Your assignment
Reproduce, please, only the lines from the first line below to the line containing "Fixpoint canonical_from (upper", inclusive.

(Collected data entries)
(* ===== verification/Tunnel.v ===== *)
(** * Tunnel: proxying HTTP over the stream (execution/tunnel.go), and the
    tables of sessions it reads (execution/session.go)

    A request of the server is performed by the node and its response streamed
    back as frames.  The host answers whether a request can be built and what
    performing it brings: an error with its chain of causes, or a response
    whose body answers one Read after another.  A body is finite: the reads it
    answers before its end, and the error that every later Read reports.  The
    end may be the five-minute deadline, so the body depends on whether that
    is still armed.  [emit_ok k] says whether the k-th frame handed to emit was
    accepted. *)
From S2P Require Import Prelude GoStrings EditorConfig Session.
From Stdlib Require Import Ascii.

Definition tunnelChunkBytes : Z := 32 * 1024.

Record NodeTunnelResponse := mkTunnelResponse {
  tr_id : string; tr_status : Z; tr_headers : gmap string string; tr_body : string;
  tr_done : bool; tr_error : string
}.
Record NodeTunnelRequest := mkTunnelRequest {
  tq_tunnel : string; tq_session : string; tq_service : string; tq_method : string; tq_path : string;
  tq_headers : gmap string string; tq_body : string
}.
Record NodeProxyRequest := mkProxyRequest {
  px_tunnel : string; px_method : string; px_url : string; px_headers : gmap string string; px_body : string
}.
Record http_request := mkHttpRequest {
  hr_method : string; hr_url : string; hr_header : gmap string (list string); hr_body : string
}.

(** ** net/textproto's canonical header keys *)
Definition token_char (c : ascii) : bool :=
  in_range 97 122 c || in_range 65 90 c || in_range 48 57 c
  || existsb (λ n, is_code n c) [33; 35; 36; 37; 38; 39; 42; 43; 45; 46; 94; 95; 96; 124; 126]%N.
Fixpoint canonical_from (upper : bool) (s : string) : string :=
  match s with
  | "" => ""
  | String c s' => String (if upper then upper1 c else lower1 c) (canonical_from (is_code 45 c) s')
  end.
Definition CanonicalHeaderKey (k : string) : string :=
  if all_chars token_char k then canonical_from true k else k.
(** Header.Set replaces the values of a key, Header.Get reads the first one *)
Definition header_set (k v : string) (h : gmap string (list string)) : gmap string (list string) :=
  <[CanonicalHeaderKey k := [v]]> h.
Definition header_get (h : gmap string (list string)) (k : string) : string :=
  default "" (h !! CanonicalHeaderKey k ≫= head).
Definition request_header `{MapRange string} (headers : gmap string string) : gmap string (list string) :=
  foldl (λ h kv, header_set kv.1 kv.2 h) ∅ (map_range headers).
Definition response_headers (h : gmap string (list string)) : gmap string string :=
  map_imap (λ k _, Some (header_get h k)) h.

(** ** What performing a request answers *)
Inductive errno := ECONNREFUSED | ETIMEDOUT | ECONNRESET | EOTHER.
#[export] Instance errno_eq_dec : EqDecision errno. Proof. solve_decision. Defined.
Inductive cause := COpError (op : string) | CErrno (e : errno) | COtherCause.
#[export] Instance cause_eq_dec : EqDecision cause. Proof. solve_decision. Defined.
(** an error: its text, and the errors its chain unwraps to, outermost first *)
Record do_error := mkDoError { de_text : string; de_chain : list cause }.
Fixpoint first_op (chain : list cause) : option string :=
  match chain with
  | [] => None
  | COpError op :: _ => Some op
  | _ :: rest => first_op rest
  end.
Definition isLoopbackConnectFailure (e : do_error) : bool :=
  match first_op (de_chain e) with Some op => EqualFold op "dial" | None => false end
  || bool_decide (CErrno ECONNREFUSED ∈ de_chain e)
  || bool_decide (CErrno ETIMEDOUT ∈ de_chain e)
  || bool_decide (CErrno ECONNRESET ∈ de_chain e).

Inductive read_err := ReadEOF | ReadErr (msg : string).
#[export] Instance read_err_eq_dec : EqDecision read_err. Proof. solve_decision. Defined.
Record http_body := mkBody { hb_reads : list (string * option read_err); hb_end : read_err }.
Record http_response := mkResponse {
  rs_status : Z; rs_header : gmap string (list string); rs_length : Z; rs_body : bool → http_body
}.
Record tunnel_host := mkTunnelHost {
  th_build : string → string → option string;                (** http.NewRequest's error *)
  th_do : http_request → do_error + http_response
}.

Definition isStreamingResponse (resp : http_response) : bool :=
  if Contains (ToLower (header_get (rs_header resp) "Content-Type")) "text/event-stream" then true
  else (rs_length resp <? 0)%Z && String.eqb (header_get (rs_header resp) "Content-Length") "".

(** ** The tables of sessions *)
(** what a table entry says about a session, next to what Session.v keeps *)
Record session_entry := mkEntry {
  en_id : string; en_project : string; en_provider : string; en_workDir : string; en_home : string;
  en_env : list (string * string); en_llm : option NodeLLMConfig;
  en_fileService : bool; en_services : gmap string string
}.
#[export] Instance eta_session_entry : Settable session_entry :=
  λ r, mkEntry (en_id r) (en_project r) (en_provider r) (en_workDir r) (en_home r) (en_env r) (en_llm r)
         (en_fileService r) (en_services r).
Abbreviation sessions := (gmap string session_entry).

Definition serviceEndpoint (s : session_entry) (service : string) : string := default "" (en_services s !! service).
Definition setServiceEndpoint (s : session_entry) (service baseURL : string) : session_entry :=
  s <| en_services := <[service := baseURL]> (en_services s) |>.
Definition lookupSession (m : sessions) (sessionID : string) : result session_entry :=
  match m !! TrimSpace sessionID with
  | None => Err ("session " +:+ TrimSpace sessionID +:+ " not found")
  | Some s => Ok s
  end.
Definition markArtifactsCollectable (m : sessions) (sessionID : string) : result () :=
  match lookupSession m sessionID with
  | Err e => Err e
  | Ok s => if en_fileService s then Ok () else Err ("collect artifacts " +:+ sessionID +:+ ": file service is not available")
  end.
Definition activeIDs `{MapRange session_entry} (m : sessions) : list string := (map_range m).*1.
Definition summaries `{MapRange session_entry} (m : sessions) : list (string * string * string) :=
  map (λ kv, (en_id kv.2, en_project kv.2, en_provider kv.2)) (map_range m).
Definition workspaceDir (m : sessions) (sessionID : string) : string :=
  if String.eqb (TrimSpace sessionID) "" then ""
  else match m !! TrimSpace sessionID with Some s => en_workDir s | None => "" end.
Definition buildEnv `{!MapRange string} (environ : list string) (s : session_entry) : list string :=
  environ
  ++ ["WORKSPACE=" +:+ en_workDir s; "HOME=" +:+ en_home s; "USERPROFILE=" +:+ en_home s]
  ++ concat (map (λ item, let name := TrimSpace item.1 in
       if String.eqb name "" then [] else [name +:+ "=" +:+ item.2]) (en_env s))
  ++ match en_llm s with Some llm => llmEnv llm | None => [] end.
(** os/exec: of the entries for a name the last one counts *)
Definition env_value (name : string) (env : list string) : option string :=
  foldl (λ acc entry, if HasPrefix entry (name +:+ "=") then Some (TrimPrefix entry (name +:+ "=")) else acc) None env.

Section tunnel.
Variable quote_rune : string → string.
Definition resolveTunnelTarget (m : sessions) (sessionID service path : string) : result string :=
  match m !! TrimSpace sessionID with
  | None => Err ("session " +:+ sessionID +:+ " is not running on this node")
  | Some s =>
      let base := serviceEndpoint s (TrimSpace service) in
      if String.eqb base "" then
        Err ("session " +:+ sessionID +:+ " has no " +:+ q quote_rune service +:+ " service to proxy")
      else
        let path := if HasPrefix path "/" then path else "/" +:+ path in
        Ok (TrimRightChar "/"%char base +:+ path)
  end.

(** ** Streaming a response back *)
Context `{MapRange string}.
Variable h : tunnel_host.
Variable emit_ok : nat → bool.

(** emit hands over one frame and says whether it was accepted *)
Definition emit (frame : NodeTunnelResponse) (sent : list NodeTunnelResponse) : list NodeTunnelResponse * bool :=
  (sent ++ [frame], emit_ok (length sent)).
Definition emitTunnelError (id : string) (status : Z) (message : string) (sent : list NodeTunnelResponse) :
    list NodeTunnelResponse :=
  (emit (mkTunnelResponse id (int32_of status) ∅ "" true message) sent).1.

Definition done_frame (id : string) (e : read_err) : NodeTunnelResponse :=
  mkTunnelResponse id 0 ∅ "" true match e with ReadEOF => "" | ReadErr msg => msg end.
(** the loop over the rest of the body *)
Fixpoint stream_body (id : string) (reads : list (string * option read_err)) (last : read_err)
    (sent : list NodeTunnelResponse) : list NodeTunnelResponse :=
  match reads with
  | [] => (emit (done_frame id last) sent).1
  | (data, err) :: rest =>
      if negb (String.eqb data "") then
        let done := bool_decide (err = Some ReadEOF) in
        let '(sent, ok) := emit (mkTunnelResponse id 0 ∅ data done "") sent in
        if negb ok then sent else if done then sent else stream_body id rest last sent
      else
        match err with
        | Some e => (emit (done_frame id e) sent).1
        | None => stream_body id rest last sent
        end
  end.
(** one Read *)
Definition read_body (b : http_body) : string * option read_err * http_body :=
  match hb_reads b with
  | [] => ("", Some (hb_end b), b)
  | r :: rest => (r, mkBody rest (hb_end b))
  end.
Definition stream_response (id : string) (resp : http_response) (b : http_body) (sent : list NodeTunnelResponse) :
    list NodeTunnelResponse :=
  let '(data, err, b) := read_body b in
  let done := bool_decide (err = Some ReadEOF) in
  let '(sent, ok) :=
    emit (mkTunnelResponse id (int32_of (rs_status resp)) (response_headers (rs_header resp)) data done "") sent in
  if negb ok then sent else if done then sent else stream_body id (hb_reads b) (hb_end b) sent.

Definition StatusBadGateway : Z := 502.
Definition StatusServiceUnavailable : Z := 503.
Definition http_method (m : string) : string := ToUpper (TrimSpace m).

Definition handleTunnel (m : sessions) (req : NodeTunnelRequest) : list NodeTunnelResponse :=
  let id := tq_tunnel req in
  match resolveTunnelTarget m (tq_session req) (tq_service req) (tq_path req) with
  | Err e => emitTunnelError id StatusBadGateway e []
  | Ok target =>
      match th_build h (http_method (tq_method req)) target with
      | Some e => emitTunnelError id StatusBadGateway ("build tunnel request: " +:+ e) []
      | None =>
          match th_do h (mkHttpRequest (http_method (tq_method req)) target (request_header (tq_headers req)) (tq_body req)) with
          | inl e =>
              if isLoopbackConnectFailure e then
                emitTunnelError id StatusServiceUnavailable
                  ("session service " +:+ q quote_rune (tq_service req)
                   +:+ " is not reachable (its runtime has exited): " +:+ de_text e) []
              else emitTunnelError id StatusBadGateway ("tunnel request failed: " +:+ de_text e) []
          | inr resp => stream_response id resp (rs_body resp true) []
          end
      end
  end.
(** the deadline stays armed unless the response is a stream *)
Definition handleProxy (req : NodeProxyRequest) : list NodeTunnelResponse :=
  let id := px_tunnel req in
  match th_build h (http_method (px_method req)) (px_url req) with
  | Some e => emitTunnelError id StatusBadGateway ("build proxy request: " +:+ e) []
  | None =>
      match th_do h (mkHttpRequest (http_method (px_method req)) (px_url req) (request_header (px_headers req)) (px_body req)) with
      | inl e => emitTunnelError id StatusBadGateway ("proxy request failed: " +:+ de_text e) []
      | inr resp => stream_response id resp (rs_body resp (negb (isStreamingResponse resp))) []
      end
  end.
End tunnel.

Output for this exercise
(* ===== verification/Tunnel.v ===== *)
(** * Tunnel: proxying HTTP over the stream (execution/tunnel.go), and the
    tables of sessions it reads (execution/session.go)

    A request of the server is performed by the node and its response streamed
    back as frames.  The host answers whether a request can be built and what
    performing it brings: an error with its chain of causes, or a response
    whose body answers one Read after another.  A body is finite: the reads it
    answers before its end, and the error that every later Read reports.  The
    end may be the five-minute deadline, so the body depends on whether that
    is still armed.  [emit_ok k] says whether the k-th frame handed to emit was
    accepted. *)
From S2P Require Import Prelude GoStrings EditorConfig Session.
From Stdlib Require Import Ascii.

Definition tunnelChunkBytes : Z := 32 * 1024.

Record NodeTunnelResponse := mkTunnelResponse {
  tr_id : string; tr_status : Z; tr_headers : gmap string string; tr_body : string;
  tr_done : bool; tr_error : string
}.
Record NodeTunnelRequest := mkTunnelRequest {
  tq_tunnel : string; tq_session : string; tq_service : string; tq_method : string; tq_path : string;
  tq_headers : gmap string string; tq_body : string
}.
Record NodeProxyRequest := mkProxyRequest {
  px_tunnel : string; px_method : string; px_url : string; px_headers : gmap string string; px_body : string
}.
Record http_request := mkHttpRequest {
  hr_method : string; hr_url : string; hr_header : gmap string (list string); hr_body : string
}.

(** ** net/textproto's canonical header keys *)
Definition token_char (c : ascii) : bool :=
  in_range 97 122 c || in_range 65 90 c || in_range 48 57 c
  || existsb (λ n, is_code n c) [33; 35; 36; 37; 38; 39; 42; 43; 45; 46; 94; 95; 96; 124; 126]%N.
Fixpoint canonical_from (upper : bool) (s : string) : string :=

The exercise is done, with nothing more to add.